Lemma pub_ready : cafe_ready toy_hash (λ _ : list string, True) pub_config pub_env pub_content pub_task
  pub_index (Some pub_old) {[toy_hash he]} pub_node.
Proof.
  split.
  - unfold pub_node. rewrite (dir_of_set 7). apply pub_dir_ready.
  - vm_compute. reflexivity.
  - intros h Hh%elem_of_chunk_set. revert h Hh. apply Forall_forall.
    apply (bool_decide_unpack _). vm_compute. exact I.
  - intros h bs Hc. apply pub_content_inv in Hc as [Hbs Hh]. split; [done|]. revert bs Hbs Hh.
    assert (Forall (λ bs, lenN bs < 2^32) pub_chunks) as Hall by (apply (bool_decide_unpack _); vm_compute; exact I).
    rewrite Forall_forall in Hall. auto.
  - intros e [->|[->| ->]]%pub_index_cases; [exists [he; llo]|exists [bye; he; tea]|exists [who]];
      (split; [|vm_compute; reflexivity]); repeat constructor; apply pub_content_get; set_solver.
  - intros h w Hh _. exists w, [pub_peer 1 "even"; pub_peer 2 "odd"]. split_and!; [done..| |].
    + exists (pub_peer 1 "even"). split; [left|vm_compute; reflexivity].
    + intros p target Hp Ht. unfold target_of in Ht. cbn in Ht.
      assert (is_Some (pick_by_hash h (pe_addrs p))) as [a Ha].
      { apply pick_by_hash_some. assert (p = pub_peer 1 "even" ∨ p = pub_peer 2 "odd") as [->| ->] by set_solver; done. }
      rewrite Ha in Ht. injection Ht as <-. split; [by eexists|]. split; [exact I|]. apply pub_serves.
  - reflexivity.
  - reflexivity.
Qed.

Lemma cafe_task_completes_witness :
  ∃ n', run_task toy_hash pub_config 4 pub_env (Ok ()) 0 pub_task pub_node = (n', Ok ()) ∧
    no_cafes n' !! 7 = Some (Some (build_map pub_index)) ∧
    gd_files (dir_of 7 n') !! "c.bin"%string = None ∧
    ∃ f, gd_files (dir_of 7 n') !! "b.bin"%string = Some f ∧ toy_hash (f_data f) = toy_hash (bye ++ he ++ tea).
Proof.
  assert (version_known (λ _ : list string, True) pub_task pub_manifest) as Hv by (intros w _; by eexists w, _).
  assert (Manifest.decode toy_hash pub_manifest = Ok pub_index) as Hdec.
  { assert (match Manifest.decode toy_hash pub_manifest with
      | Ok j => bool_decide (j = pub_index) | Err _ => false end = true) as Hb by (vm_compute; reflexivity).
    destruct (Manifest.decode toy_hash pub_manifest) as [j|]; [|done]. by apply bool_decide_eq_true in Hb as ->. }
  destruct (cafe_task_completes toy_hash (λ _, True) (L':=λ _, True) pub_config 4 pub_env pub_content 0 pub_task pub_manifest
    pub_index (Some pub_old) {[toy_hash he]} "http://scheduler"%string pub_node I eq_refl eq_refl Hv Hdec pub_ready)
    as (n' & w1 & w2 & Hrun & Hfiles & Hgone & Hcur & _).
  exists n'. split_and!; [exact Hrun|exact Hcur| |].
  - apply Hgone. apply (bool_decide_unpack _). vm_compute. exact I.
  - apply (Hfiles (entry_of "b.bin" [bye; he; tea])). right; left.
Defined.
(** After its task the IDC holds every chunk, and it is the recorded holder of each. *)
Lemma idc_delivered config env readable t task n n0 store m B id node :
  idc_set config env task n n0 store m B → idc_known id node →
  ∃ n' store' m', run_task blake3 config id env readable t task n = (n', Ok ()) ∧
    no_packs n' !! g = Some store' ∧ represents store' m' ∧ healthy store' ∧
    chunks_of ms g index ⊆ m' ∧ view (eq id) (eq id) (no_world n').
Proof.
  intros Hset [Hread Hparse Hnode Hon Hholders].
  pose proof Hset as [[Htg Htv] Hty [addr Ha] Hworld _ _ _ Hadd _ _ _ _ _].
  assert (view (λ _, False) (eq id) (no_world n)) as Hview.
  { rewrite Hworld. split; [done|apply Hpub|done|done|]. intros h i Hh Hi. symmetry. by apply (Hholders h). }
  assert (RpcLive id (view (λ _, False) (eq id)) (view (λ _, False) (eq id))) as Hlive
    by (by apply view_live).
  destruct (idc_task_live blake3 (view (λ _, False) (eq id)) config id env readable t task manifest index addr
    n n0 store m (ms g) B Hview Ha Hty) as (n' & store' & m' & w1 & w2 & Hrun & Hp & Hr & _ & Hall & Hadd' & Hh &
    Hw1 & _ & Hrep & Hend).
  - by apply view_version.
  - apply Hpub.
  - by apply idc_set_ready.
  - rewrite Htg in Hp, Hrep. exists n', store', m'. split_and!; [done..| |].
    + apply map_subseteq_spec. intros h d [Hd Hin]%chunks_of_lookup. destruct (Hall h Hin) as [d' Hd'].
      rewrite Hd'. f_equal. apply (held_chunk m' h d') in Hd'; [congruence|by apply Hadd'|done].
    + destruct (report_chunks_ledger to_error now _ _ _ _ _ id _ _ (held index) w1 w2 eq_refl Hw1 Hrep)
        as (Hw2 & _ & Hin).
      assert (view (eq id) (eq id) w2) as Hw2'.
      { destruct Hw2 as [? ? ? _ ?]. split; [done..| |done]. intros h i Hx <-. apply Hin.
        unfold held. by apply elem_of_sort_hashes, elem_of_set_iter. }
      by apply (report_task_ledger to_error now _ _ _ _ _ id _ _ (pt_id task) "done" "" w2).
Qed.

(** ** The cafe *)

(** The data plane of an IDC: it shares the pack stores of the node. *)
Definition plane_of n (plane : DataState D F () K) : Prop :=
  or_packs (ds_origin plane) = no_packs n ∧ ∀ g source, ds_nodes plane !! g ≠ Some (Storage.Cafe source).

(** Its task is for the version, its directory is in order, and it reaches the data
    plane of the IDC at every address the IDC has announced. *)
Record cafe_set (idc : agent) (node : NodeRecord) (config : AgentConfig) (env : NetEnv) (task : Task)
    (old : option GameIndex) (temp : gset hash32) n : Prop := {
  cs_task : pt_game_id task = g ∧ pt_version task = v;
  cs_type : ac_node_type config = Configs.Cafe;
  cs_addr : is_Some (ac_control_addr config);
  cs_world : no_world n = no_world idc;
  cs_dir : dir_ready blake3 (chunks_of ms g index) index old temp (dir_of g n);
  cs_origin : ac_origin_endpoint config = None;
  cs_bind : ne_bind env = Ok ();
  cs_candidate : candidate ∅ (peer_of node) = true;
  cs_reaches h target : target_of (ac_relay_url config) h (peer_of node) = Ok target →
    is_Some (pt_addr target) ∧ is_ok (connect_peer target) ∧
    ∃ plane ready, plane_of idc plane ∧ ne_exchange env 0 target = answering ready plane
}.

Lemma cafe_set_ready idc store m id node config env task old temp n :
  view (eq id) (eq id) (no_world idc) → nodes (cs_store (or_sched (ds_origin s))) !! id = Some node →
  nd_status node = "online"%string →
  no_packs idc !! g = Some store → represents store m → healthy store → chunks_of ms g index ⊆ m →
  cafe_set idc node config env task old temp n →
  cafe_ready blake3 (view (eq id) (eq id)) config env (chunks_of ms g index) task index old temp n.
Proof.
  intros Hview Hnode Hon Hpack Hr Hh Hsub [[Ht _] _ _ _ Hdir Ho Hb Hc Hreach].
  split; rewrite ?Ht; try done.
  - apply Hpub.
  - intros h Hin. destruct (published_chunk h Hin) as [d Hd]. exists d. by apply chunks_of_lookup.
  - intros h d [Hd _]%chunks_of_lookup. by apply published_addressed.
  - intros e He. destruct (pb_files _ _ _ _ _ _ Hpub e He) as (ds & Hds & Hhash). exists ds. split; [|done].
    apply Forall2_same_length_lookup. split; [by eapply Forall2_length|]. intros i c bs Hi Hbs.
    apply chunks_of_lookup. split; [exact (Forall2_lookup_lr _ _ _ _ _ _ Hds Hi Hbs)|].
    apply elem_of_chunk_set, elem_of_chunk_list. exists e, c. split_and!; [done|by eapply list_elem_of_lookup_2|done].
  - intros h c [d [_ Hin]%chunks_of_lookup] Hv.
    destruct (view_peers to_error now _ _ _ _ _ id node h 5 c Hnode Hon Hin Hv) as (ps & Hq & Hps & Hone).
    exists c, ps. split_and!; [done..| |].
    + by exists (peer_of node).
    + intros p target Hp Htarget. rewrite (Hone p Hp) in Htarget.
      destruct (Hreach h target Htarget) as (Ha & Hcon & plane & ready & [Hpl Hnc] & Hx).
      split; [done|]. split; [done|]. rewrite Hx. intros hs ds Hl Hds.
      apply (answering_pack ready plane g store m); [apply Hpub| |done|done|apply Hnc|done|].
      * apply pack_of_open. by rewrite Hpl.
      * revert ds Hds. induction hs as [|h' hs IH]; intros [|d' ds] Hds; try done. cbn in Hds |- *.
        injection Hds as Hd' Hds. rewrite (lookup_weaken _ _ _ _ Hd' Hsub). f_equal. apply IH; [|done].
        rewrite lenN_cons in Hl. lia.
Qed.
End version.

- - -

| What you need to do |
With the first line being the one containing "(split; [|vm_compute; reflexivity]);" and the last line the one containing "pub_node = (n', Ok ()) ∧", transcribe exactly the lines above that fall in that range.

| Output below |
      (split; [|vm_compute; reflexivity]); repeat constructor; apply pub_content_get; set_solver.
  - intros h w Hh _. exists w, [pub_peer 1 "even"; pub_peer 2 "odd"]. split_and!; [done..| |].
    + exists (pub_peer 1 "even"). split; [left|vm_compute; reflexivity].
    + intros p target Hp Ht. unfold target_of in Ht. cbn in Ht.
      assert (is_Some (pick_by_hash h (pe_addrs p))) as [a Ha].
      { apply pick_by_hash_some. assert (p = pub_peer 1 "even" ∨ p = pub_peer 2 "odd") as [->| ->] by set_solver; done. }
      rewrite Ha in Ht. injection Ht as <-. split; [by eexists|]. split; [exact I|]. apply pub_serves.
  - reflexivity.
  - reflexivity.
Qed.

Lemma cafe_task_completes_witness :
  ∃ n', run_task toy_hash pub_config 4 pub_env (Ok ()) 0 pub_task pub_node = (n', Ok ()) ∧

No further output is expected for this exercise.